Of the lines listed below, return exactly those that run from the line containing "Some a => k a" through the line containing "(** A buffer", both included.

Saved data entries

══════════════════════════════

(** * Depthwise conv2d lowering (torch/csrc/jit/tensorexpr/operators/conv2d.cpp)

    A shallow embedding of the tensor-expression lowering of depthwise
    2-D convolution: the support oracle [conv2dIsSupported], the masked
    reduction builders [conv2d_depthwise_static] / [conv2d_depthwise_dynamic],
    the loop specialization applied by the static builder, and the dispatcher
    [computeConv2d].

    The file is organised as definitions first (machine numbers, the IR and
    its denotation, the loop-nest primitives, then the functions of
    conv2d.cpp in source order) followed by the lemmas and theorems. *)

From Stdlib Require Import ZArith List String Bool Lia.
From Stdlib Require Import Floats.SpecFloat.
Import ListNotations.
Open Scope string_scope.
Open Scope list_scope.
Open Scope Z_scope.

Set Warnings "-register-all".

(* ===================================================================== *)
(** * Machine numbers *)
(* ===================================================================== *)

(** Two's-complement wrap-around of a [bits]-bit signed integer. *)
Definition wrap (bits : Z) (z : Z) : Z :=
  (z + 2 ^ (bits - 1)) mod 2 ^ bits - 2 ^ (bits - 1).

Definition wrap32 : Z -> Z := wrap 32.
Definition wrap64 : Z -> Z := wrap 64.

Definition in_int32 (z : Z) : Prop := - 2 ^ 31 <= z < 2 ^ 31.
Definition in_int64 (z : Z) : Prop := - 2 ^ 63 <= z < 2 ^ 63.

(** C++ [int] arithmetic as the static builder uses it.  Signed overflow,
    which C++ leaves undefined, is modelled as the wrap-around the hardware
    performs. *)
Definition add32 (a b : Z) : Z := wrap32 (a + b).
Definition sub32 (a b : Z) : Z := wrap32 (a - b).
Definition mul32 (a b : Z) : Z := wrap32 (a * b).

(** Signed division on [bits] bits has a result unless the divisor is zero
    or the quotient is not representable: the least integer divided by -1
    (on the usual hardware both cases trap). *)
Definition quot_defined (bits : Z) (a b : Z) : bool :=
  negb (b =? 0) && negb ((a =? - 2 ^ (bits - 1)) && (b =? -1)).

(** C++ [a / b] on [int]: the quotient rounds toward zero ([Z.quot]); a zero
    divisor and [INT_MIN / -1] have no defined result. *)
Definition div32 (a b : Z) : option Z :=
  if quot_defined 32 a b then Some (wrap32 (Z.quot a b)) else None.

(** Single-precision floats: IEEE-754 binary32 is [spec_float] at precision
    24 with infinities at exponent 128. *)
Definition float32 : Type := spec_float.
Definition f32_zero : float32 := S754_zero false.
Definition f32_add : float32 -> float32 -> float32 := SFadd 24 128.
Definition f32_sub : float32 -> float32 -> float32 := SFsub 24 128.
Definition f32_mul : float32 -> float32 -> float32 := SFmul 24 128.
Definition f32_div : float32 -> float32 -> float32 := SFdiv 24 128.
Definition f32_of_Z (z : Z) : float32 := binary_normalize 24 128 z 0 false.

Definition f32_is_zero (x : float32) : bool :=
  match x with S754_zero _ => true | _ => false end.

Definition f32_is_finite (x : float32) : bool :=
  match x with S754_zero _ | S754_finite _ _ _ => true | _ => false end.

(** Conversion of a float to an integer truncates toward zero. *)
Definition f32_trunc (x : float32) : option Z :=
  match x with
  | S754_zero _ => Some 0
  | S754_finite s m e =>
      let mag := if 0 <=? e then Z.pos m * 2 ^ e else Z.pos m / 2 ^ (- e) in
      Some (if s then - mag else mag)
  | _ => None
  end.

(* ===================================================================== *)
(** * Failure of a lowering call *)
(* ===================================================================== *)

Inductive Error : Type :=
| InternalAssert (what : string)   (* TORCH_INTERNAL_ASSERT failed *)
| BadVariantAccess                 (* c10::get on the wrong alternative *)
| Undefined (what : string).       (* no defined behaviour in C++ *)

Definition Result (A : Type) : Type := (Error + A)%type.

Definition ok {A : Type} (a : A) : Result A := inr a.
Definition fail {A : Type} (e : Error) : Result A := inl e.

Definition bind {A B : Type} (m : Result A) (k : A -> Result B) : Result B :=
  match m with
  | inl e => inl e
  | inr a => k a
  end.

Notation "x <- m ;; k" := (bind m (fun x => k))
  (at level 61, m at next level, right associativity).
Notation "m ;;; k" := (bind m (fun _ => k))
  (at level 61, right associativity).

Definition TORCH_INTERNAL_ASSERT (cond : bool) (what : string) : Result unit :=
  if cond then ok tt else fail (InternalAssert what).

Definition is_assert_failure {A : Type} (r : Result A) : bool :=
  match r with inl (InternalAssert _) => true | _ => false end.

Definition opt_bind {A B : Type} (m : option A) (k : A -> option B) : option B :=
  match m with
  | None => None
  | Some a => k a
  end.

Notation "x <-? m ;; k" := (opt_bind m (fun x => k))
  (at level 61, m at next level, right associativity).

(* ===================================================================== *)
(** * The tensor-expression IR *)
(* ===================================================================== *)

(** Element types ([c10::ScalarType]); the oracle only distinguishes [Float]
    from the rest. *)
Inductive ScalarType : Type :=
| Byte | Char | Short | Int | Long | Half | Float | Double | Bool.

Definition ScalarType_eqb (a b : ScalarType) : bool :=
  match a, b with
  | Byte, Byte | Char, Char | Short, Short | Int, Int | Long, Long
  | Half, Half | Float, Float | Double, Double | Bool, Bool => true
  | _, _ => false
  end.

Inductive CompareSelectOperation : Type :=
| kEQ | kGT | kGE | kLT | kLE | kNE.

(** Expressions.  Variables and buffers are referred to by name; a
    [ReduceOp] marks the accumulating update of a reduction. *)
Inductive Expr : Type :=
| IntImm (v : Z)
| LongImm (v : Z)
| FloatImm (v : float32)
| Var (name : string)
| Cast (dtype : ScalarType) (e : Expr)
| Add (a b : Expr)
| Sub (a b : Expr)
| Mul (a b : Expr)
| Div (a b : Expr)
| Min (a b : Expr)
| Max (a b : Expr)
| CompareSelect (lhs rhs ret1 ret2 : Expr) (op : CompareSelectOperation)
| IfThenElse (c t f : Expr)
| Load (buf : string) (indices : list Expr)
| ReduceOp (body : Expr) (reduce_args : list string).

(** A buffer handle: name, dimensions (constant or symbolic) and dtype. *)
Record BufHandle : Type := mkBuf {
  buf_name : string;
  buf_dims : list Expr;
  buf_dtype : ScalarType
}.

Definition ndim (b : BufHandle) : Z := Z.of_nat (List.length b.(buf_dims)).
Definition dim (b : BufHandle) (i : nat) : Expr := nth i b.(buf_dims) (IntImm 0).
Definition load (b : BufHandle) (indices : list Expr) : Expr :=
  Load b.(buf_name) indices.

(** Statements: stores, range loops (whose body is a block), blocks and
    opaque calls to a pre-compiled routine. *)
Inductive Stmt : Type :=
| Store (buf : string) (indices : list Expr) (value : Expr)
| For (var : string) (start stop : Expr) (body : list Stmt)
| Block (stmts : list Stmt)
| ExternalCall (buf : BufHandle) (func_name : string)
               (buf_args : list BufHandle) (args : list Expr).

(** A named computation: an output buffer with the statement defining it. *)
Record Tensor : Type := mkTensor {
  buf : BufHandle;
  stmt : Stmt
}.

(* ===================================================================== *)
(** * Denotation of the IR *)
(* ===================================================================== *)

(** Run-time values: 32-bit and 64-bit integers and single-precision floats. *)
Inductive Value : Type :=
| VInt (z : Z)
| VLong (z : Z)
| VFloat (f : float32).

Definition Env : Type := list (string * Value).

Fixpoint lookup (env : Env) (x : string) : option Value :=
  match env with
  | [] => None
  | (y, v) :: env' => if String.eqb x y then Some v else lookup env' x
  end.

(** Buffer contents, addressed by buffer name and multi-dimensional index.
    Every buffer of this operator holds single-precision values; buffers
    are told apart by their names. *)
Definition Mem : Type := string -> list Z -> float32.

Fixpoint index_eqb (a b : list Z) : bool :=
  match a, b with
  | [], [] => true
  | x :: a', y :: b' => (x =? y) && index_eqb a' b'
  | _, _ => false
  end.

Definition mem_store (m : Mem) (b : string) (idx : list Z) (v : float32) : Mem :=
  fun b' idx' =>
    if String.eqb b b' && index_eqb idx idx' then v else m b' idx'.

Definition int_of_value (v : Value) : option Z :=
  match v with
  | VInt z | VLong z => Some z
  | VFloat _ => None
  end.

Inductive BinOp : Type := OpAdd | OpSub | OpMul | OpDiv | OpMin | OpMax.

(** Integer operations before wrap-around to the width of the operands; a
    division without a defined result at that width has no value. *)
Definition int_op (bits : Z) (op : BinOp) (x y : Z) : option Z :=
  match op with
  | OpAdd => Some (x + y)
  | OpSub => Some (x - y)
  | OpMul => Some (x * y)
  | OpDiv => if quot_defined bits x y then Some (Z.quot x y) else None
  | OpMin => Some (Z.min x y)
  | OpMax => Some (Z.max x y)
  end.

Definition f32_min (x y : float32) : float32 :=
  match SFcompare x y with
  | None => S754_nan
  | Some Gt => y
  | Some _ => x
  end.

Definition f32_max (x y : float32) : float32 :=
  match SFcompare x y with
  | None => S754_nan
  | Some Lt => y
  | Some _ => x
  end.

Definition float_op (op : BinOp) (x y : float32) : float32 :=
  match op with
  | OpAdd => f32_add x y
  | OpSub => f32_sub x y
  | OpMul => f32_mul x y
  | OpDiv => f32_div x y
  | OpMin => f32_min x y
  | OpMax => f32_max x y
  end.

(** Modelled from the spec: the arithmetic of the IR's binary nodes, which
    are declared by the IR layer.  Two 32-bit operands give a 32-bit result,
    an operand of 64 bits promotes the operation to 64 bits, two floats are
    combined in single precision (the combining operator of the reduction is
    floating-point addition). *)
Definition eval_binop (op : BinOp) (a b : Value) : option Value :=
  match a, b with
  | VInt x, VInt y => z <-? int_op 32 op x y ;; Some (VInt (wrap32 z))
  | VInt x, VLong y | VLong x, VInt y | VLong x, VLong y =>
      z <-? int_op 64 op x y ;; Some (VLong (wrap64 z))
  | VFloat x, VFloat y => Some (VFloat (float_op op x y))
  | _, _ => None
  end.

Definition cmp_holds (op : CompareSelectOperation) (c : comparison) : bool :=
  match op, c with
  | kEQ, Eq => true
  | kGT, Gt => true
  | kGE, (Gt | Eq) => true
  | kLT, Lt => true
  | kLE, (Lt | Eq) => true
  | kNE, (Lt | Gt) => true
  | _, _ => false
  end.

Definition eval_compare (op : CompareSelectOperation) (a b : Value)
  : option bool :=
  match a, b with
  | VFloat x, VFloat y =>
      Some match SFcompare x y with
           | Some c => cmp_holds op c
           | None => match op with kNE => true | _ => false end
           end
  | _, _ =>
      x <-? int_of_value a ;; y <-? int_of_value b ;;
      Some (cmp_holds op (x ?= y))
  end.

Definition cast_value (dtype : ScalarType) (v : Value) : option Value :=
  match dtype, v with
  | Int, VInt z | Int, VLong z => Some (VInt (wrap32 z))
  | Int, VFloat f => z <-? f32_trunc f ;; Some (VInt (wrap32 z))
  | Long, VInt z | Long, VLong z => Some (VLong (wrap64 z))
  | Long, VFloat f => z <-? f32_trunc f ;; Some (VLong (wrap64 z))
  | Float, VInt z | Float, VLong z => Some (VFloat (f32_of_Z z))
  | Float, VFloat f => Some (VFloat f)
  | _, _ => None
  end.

══════════════════════════════

» **Output of the task**
  | Some a => k a
  end.

Notation "x <-? m ;; k" := (opt_bind m (fun x => k))
  (at level 61, m at next level, right associativity).

(* ===================================================================== *)
(** * The tensor-expression IR *)
(* ===================================================================== *)

(** Element types ([c10::ScalarType]); the oracle only distinguishes [Float]
    from the rest. *)
Inductive ScalarType : Type :=
| Byte | Char | Short | Int | Long | Half | Float | Double | Bool.

Definition ScalarType_eqb (a b : ScalarType) : bool :=
  match a, b with
  | Byte, Byte | Char, Char | Short, Short | Int, Int | Long, Long
  | Half, Half | Float, Float | Double, Double | Bool, Bool => true
  | _, _ => false
  end.

Inductive CompareSelectOperation : Type :=
| kEQ | kGT | kGE | kLT | kLE | kNE.

(** Expressions.  Variables and buffers are referred to by name; a
    [ReduceOp] marks the accumulating update of a reduction. *)
Inductive Expr : Type :=
| IntImm (v : Z)
| LongImm (v : Z)
| FloatImm (v : float32)
| Var (name : string)
| Cast (dtype : ScalarType) (e : Expr)
| Add (a b : Expr)
| Sub (a b : Expr)
| Mul (a b : Expr)
| Div (a b : Expr)
| Min (a b : Expr)
| Max (a b : Expr)
| CompareSelect (lhs rhs ret1 ret2 : Expr) (op : CompareSelectOperation)
| IfThenElse (c t f : Expr)
| Load (buf : string) (indices : list Expr)
| ReduceOp (body : Expr) (reduce_args : list string).

(** A buffer handle: name, dimensions (constant or symbolic) and dtype. *)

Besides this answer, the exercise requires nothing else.